Apollo House occupation started with Facebook post

Quentin Sheridan, homeless ‘on and off for 28 years’, angered by ghost estates and authorities

A group of housing campaigners called, ‘Home Sweet Home,’ took control of an empty office block on Poolbeg Street in Dublin last week. In response to the homelessness crisis they have moved a number of people into makeshift bedrooms in the building.

Quentin Sheridan, originally from Ballymun, Dublin, and homeless "on and off" for 28 years, was moved to start a Facebook campaign in late October. He called it Home Sweet Home, the group of housing campaigners which has since taken over Apollo House in Dublin city centre.

“I was just so sickened and angry one morning when I went out and found the front of the old motor tax office, behind the Four Courts, fenced off. I was staying in the Back Lane hostel and two homeless couples used to sleep there. I’d bring them tea in the mornings, and I found it fenced off. They weren’t there.

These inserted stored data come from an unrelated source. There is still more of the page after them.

Lemma hitEnemies_bullet_id f g b es :
  Bullet.id (fst (fst (fst (hitEnemies f g b es)))) = Bullet.id b.
Proof.
  revert b. induction es as [|e rest IH]; intro b; [reflexivity|]. simpl.
  destruct (Enemy.hp e <=? 0).
  - specialize (IH b). destruct (hitEnemies f g b rest) as [[[b' r'] sc] xa]. exact IH.
  - destruct (hits b e).
    + match goal with |- context [hitEnemies f g ?b1 rest] =>
        specialize (IH b1); destruct (hitEnemies f g b1 rest) as [[[b' r'] sc] xa] end.
      cbn [fst] in *. rewrite IH. destruct (Bullet.pierceLeft b <=? 0)%Z; reflexivity.
    + specialize (IH b). destruct (hitEnemies f g b rest) as [[[b' r'] sc] xa]. exact IH.
Qed.

Lemma collide_bullet_ids f g bs es :
  map Bullet.id (fst (fst (fst (collide f g bs es)))) = map Bullet.id bs.
Proof.
  revert es. induction bs as [|b rest IH]; intro es; [reflexivity|]. simpl.
  pose proof (hitEnemies_bullet_id f g b es) as H.
  destruct (hitEnemies f g b es) as [[[b' es1] sc1] xa1].
  specialize (IH es1). destruct (collide f g rest es1) as [[[rest' es2] sc2] xa2].
  cbn [fst] in *. simpl. rewrite H, IH. reflexivity.
Qed.

Lemma evolves_ids es es' : Forall2 evolves es es' -> map Enemy.id es' = map Enemy.id es.
Proof.
  induction 1 as [|e e' es es' (_ & _ & I) _ IH]; [reflexivity|]. simpl. rewrite I, IH. reflexivity.
Qed.

Lemma boss_eBulletsStep_ids dt ppos bs k :
  (occ (map Bullet.id (fst (Boss.eBulletsStep dt ppos bs))) k <= occ (map Bullet.id bs) k)%nat.
Proof.
  unfold Boss.eBulletsStep. cbn [fst].
  eapply Nat.le_trans; [apply liveBullets_ids|].
  rewrite occ_map_same; [apply bulletsStep_ids|].
  intro b. destruct (Boss.eBulletHits ppos b); reflexivity.
Qed.

(** The enemy loop keeps the enemies' ids and numbers its shots from the
    counter. *)
Lemma boss_enemyStep_ids i dt w d ppos e nid r k :
  let o := Boss.enemyStep i dt w d ppos e nid r in
  Enemy.id (fst (fst (fst o))) = Enemy.id e /\
  (nid <= snd (fst o))%Z /\
  occ (map Bullet.id (snd (fst (fst o)))) k = fresh k nid (snd (fst o)).
Proof.
  unfold Boss.enemyStep, seek. cbv zeta.
  destruct (Enemy.isBoss _); [|cbn [fst snd map]; rewrite fresh_none; repeat split; lia].
  break_if; cbn [fst snd map Enemy.id Bullet.id].
  - rewrite occ_one. repeat split; lia.
  - rewrite fresh_none. repeat split; lia.
Qed.

Lemma boss_enemiesStep_ids i dt w d ppos es nid r k :
  let o := Boss.enemiesStep i dt w d ppos es nid r in
  map Enemy.id (fst (fst (fst o))) = map Enemy.id es /\
  (nid <= snd (fst o))%Z /\
  occ (map Bullet.id (snd (fst (fst o)))) k = fresh k nid (snd (fst o)).
Proof.
  revert nid r. induction es as [|e rest IH]; intros nid r; cbv zeta.
  - simpl. rewrite fresh_none. repeat split; lia.
  - simpl. pose proof (boss_enemyStep_ids i dt w d ppos e nid r k) as E. cbv zeta in E.
    destruct (Boss.enemyStep i dt w d ppos e nid r) as [[[e' shot] nid1] r1].
    specialize (IH nid1 r1). cbv zeta in IH.
    destruct (Boss.enemiesStep i dt w d ppos rest nid1 r1) as [[[rest' shots] nid2] r2].
    cbn [fst snd] in *. destruct E as (E1 & E2 & E3), IH as (I1 & I2 & I3).
    rewrite map_app, occ_app, E3, I3, (fresh_split k nid nid1 nid2) by lia.
    simpl. rewrite E1, I1. repeat split; lia.
Qed.

(** The death sweep numbers its drops from the counter. *)
Lemma boss_deathSweep_ids i w es pk nid act def r k :
  let o := Boss.deathSweep i w es (pk, nid, act, def, r) in
  let nid' := snd (fst (fst (fst (snd o)))) in
  (nid <= nid')%Z /\
  occ (map Pickup.id (fst (fst (fst (fst (snd o)))))) k
    = (occ (map Pickup.id pk) k + fresh k nid nid')%nat.
Proof.
  cbv zeta. induction es as [|e rest IH].
  - simpl. rewrite fresh_none. split; lia.
  - simpl.
    destruct (Boss.deathSweep i w rest (pk, nid, act, def, r))
      as [rest' [[[[pk1 nid1] act1] def1] r1]].
    cbn [fst snd] in *. destruct IH as [I1 I2].
    destruct (Enemy.hp e <=? 0); [|cbn [fst snd]; split; assumption].
    destruct (random i r1 <? (if Enemy.isBoss e then 1.0 else 0.6)).
    + destruct (Enemy.isBoss e); cbn [fst snd];
        rewrite map_app, occ_app, I2; cbn [map Pickup.id]; rewrite occ_one;
        rewrite (fresh_split k nid nid1 (nid1 + 1)) by lia; split; lia.
    + destruct (Enemy.isBoss e); cbn [fst snd]; split; assumption.
Qed.

(** The pickup sweep only removes pickups. *)
Lemma boss_pickupSweep_ids dt p ks hp xa k :
  (occ (map Pickup.id (fst (fst (Boss.pickupSweep dt p ks hp xa)))) k
   <= occ (map Pickup.id ks) k)%nat.
Proof.
  induction ks as [|c rest IH]; [reflexivity|]. simpl.
  destruct (Boss.pickupSweep dt p rest hp xa) as [[rest' hp1] xa1]. cbn [fst] in IH.
  assert (S : match fst (fst (Boss.pickupStep dt p c hp1 xa1)) with
              | Some c1 => Pickup.id c1 = Pickup.id c | None => True end).
  { unfold Boss.pickupStep. cbv zeta. repeat break_if; cbn [fst]; auto. }
  destruct (Boss.pickupStep dt p c hp1 xa1) as [[c' hp2] xa2]. cbn [fst] in *.
  unfold occ in *. destruct c' as [c1|]; simpl.
  - rewrite S. destruct (Z.eq_dec (Pickup.id c) k); lia.
  - destruct (Z.eq_dec (Pickup.id c) k); lia.
Qed.

Lemma boss_bossSpawn_ids i s r k :
  let o := Boss.bossSpawn i s r in
  (nextId s <= snd (fst (fst o)))%Z /\
  (occ (map Enemy.id (fst (fst (fst o)))) k
   <= occ (map Enemy.id (enemies s)) k + fresh k (nextId s) (snd (fst (fst o))))%nat.
Proof.
  unfold Boss.bossSpawn. cbv zeta. destruct (Boss.bossDue s); cbn [fst snd].
  - cbn [map Boss.newBoss Enemy.id]. rewrite occ_one. split; lia.
  - rewrite fresh_none. split; lia.
Qed.

Lemma boss_spawnNormal_ids i dt w d act es nid r k :
  let o := Boss.spawnNormal i dt w d act es nid r in
  (nid <= snd (fst o))%Z /\
  occ (map Enemy.id (fst (fst o))) k
    = (occ (map Enemy.id es) k + fresh k nid (snd (fst o)))%nat.
Proof.
  unfold Boss.spawnNormal. cbv zeta. repeat break_if; cbn [fst snd];
    try (rewrite fresh_none; split; lia).
  rewrite map_app, occ_app. cbn [map Boss.newEnemy Enemy.id]. rewrite occ_one. split; lia.
Qed.

Lemma ids_occ s k :
  occ (ids s) k =
  (occ (map Enemy.id (enemies s)) k + occ (map Bullet.id (bullets s)) k +
   occ (map Bullet.id (eBullets s)) k + occ (map Pickup.id (pickups s)) k)%nat.
Proof. unfold ids. rewrite !occ_app. lia. Qed.
(** ** The corners of the cells *)

Lemma perlin2_value (e : Engine) (x y : float) (xi yi : Z) (xif yif : float) :
  engine_okb e = true ->
  math_floor x = Return xi -> math_floor y = Return yi ->
  float_of_int xi = Return xif -> float_of_int yi = Return yif ->
  exists g00 g10 g01 g11,
    In g00 GRAD2 /\ In g10 GRAD2 /\ In g01 GRAD2 /\ In g11 GRAD2
    /\ _perlin2 x y e
       = (Return (corner_blend g00 g10 g01 g11 (x - xif) (y - yif)), e).
Proof.
  intros Hok Hxi Hyi Hxif Hyif. unfold _perlin2.
  unfold bind at 1. unfold lift at 1. rewrite Hxi.
  unfold bind at 1. unfold lift at 1. rewrite Hyi.
  unfold bind at 1. unfold lift at 1. rewrite Hxif.
  unfold bind at 1. unfold lift at 1. rewrite Hyif.
  destruct (perm_hash_total e xi yi Hok) as [h00 H00].
  destruct (perm_hash_total e (xi + 1) yi Hok) as [h10 H10].
  destruct (perm_hash_total e xi (yi + 1) Hok) as [h01 H01].
  destruct (perm_hash_total e (xi + 1) (yi + 1) Hok) as [h11 H11].
  rewrite (bind_return _ _ _ _ _ H00), (bind_return _ _ _ _ _ H10),
    (bind_return _ _ _ _ _ H01), (bind_return _ _ _ _ _ H11).
  set (xf := (x - xif)%float). set (yf := (y - yif)%float).
  pose proof (engine_okb_grad2 e Hok) as Hg.
  destruct (grad_value e h00 xf yf Hg) as (g00 & N00 & G00).
  destruct (grad_value e h10 (xf - 1.0)%float yf Hg) as (g10 & N10 & G10).
  destruct (grad_value e h01 xf (yf - 1.0)%float Hg) as (g01 & N01 & G01).
  destruct (grad_value e h11 (xf - 1.0)%float (yf - 1.0)%float Hg) as (g11 & N11 & G11).
  rewrite (bind_return _ _ _ _ _ G00), (bind_return _ _ _ _ _ G10),
    (bind_return _ _ _ _ _ G01), (bind_return _ _ _ _ _ G11).
  exists g00, g10, g01, g11.
  repeat (split; [ eapply nth_error_In; eassumption | ]).
  reflexivity.
Qed.

(** At a corner of a cell the interpolation is a zero, whatever the four
    gradients and the signs of the zero offsets. *)
Lemma corner_zero_all :
  forallb (fun g00 => forallb (fun g10 => forallb (fun g01 => forallb (fun g11 =>
    forallb (fun xf => forallb (fun yf =>
      (corner_blend g00 g10 g01 g11 xf yf =? 0)%float)
      [0.0%float; (-0.0)%float]) [0.0%float; (-0.0)%float])
    GRAD2) GRAD2) GRAD2) GRAD2 = true.
Proof. vm_compute. reflexivity. Qed.
(** *** An engine that rejects the key statement

    The [sqlite3] module is one: what follows is how the vault of [db.py]
    runs as it is written. *)

Lemma lock_vault_run (s : state) :
  lock_vault s
  = (Return tt,
     mkState (locked_object (self s)) (files s)
       (trace s ++ [LogInfo "Vault locked"])%list).
Proof.
  destruct s as [v fs tr]. unfold locked_object. all_methods.
  destruct (connection v) eqn:E; all_methods; rewrite ?E; reflexivity.
Qed.

Lemma relock_vault_run (token : string) (s : state) :
  relock_vault token s
  = (Return tt,
     mkState
       (mkVault (db_path (self s)) None false (wiped_key (master_key (self s)))
          (idle_timeout (self s)) 0)
       (files s)
       (trace s ++ [LogInfo "Vault relocked and key wiped from memory"])%list).
Proof.
  destruct s as [v fs tr]. unfold wiped_key. all_methods.
  destruct (connection v) eqn:E; all_methods; rewrite ?E;
    (destruct (master_key v) as [k|] eqn:K; all_methods; rewrite ?K, ?E;
     [destruct (truthy k) eqn:T; all_methods; rewrite ?K, ?T, ?E|];
     reflexivity).
Qed.

Lemma close_run (s : state) :
  close s
  = (Return tt,
     mkState
       (mkVault (db_path (self s)) None false None (idle_timeout (self s))
          (last_activity (self s)))
       (files s) (trace s)).
Proof.
  destruct s as [v fs tr]. all_methods.
  destruct (connection v) eqn:E; all_methods; rewrite ?E; reflexivity.
Qed.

“It was disgraceful, I thought. People are dying on the streets, and the powers that be, all they can do is push us away, push people who find somewhere safe they can sleep, away. I put up a picture of the fence and an impassioned plea on Facebook for support to do something about this.”

A caller with shopping for Apollo House, a vacant Dublin city centre office which homeless people have occupied. Photograph: Cyril Byrne
A caller with shopping for Apollo House, a vacant Dublin city centre office which homeless people have occupied. Photograph: Cyril Byrne

Over the following weeks he posted numerous photographs of empty buildings and boarded up homes all over Dublin.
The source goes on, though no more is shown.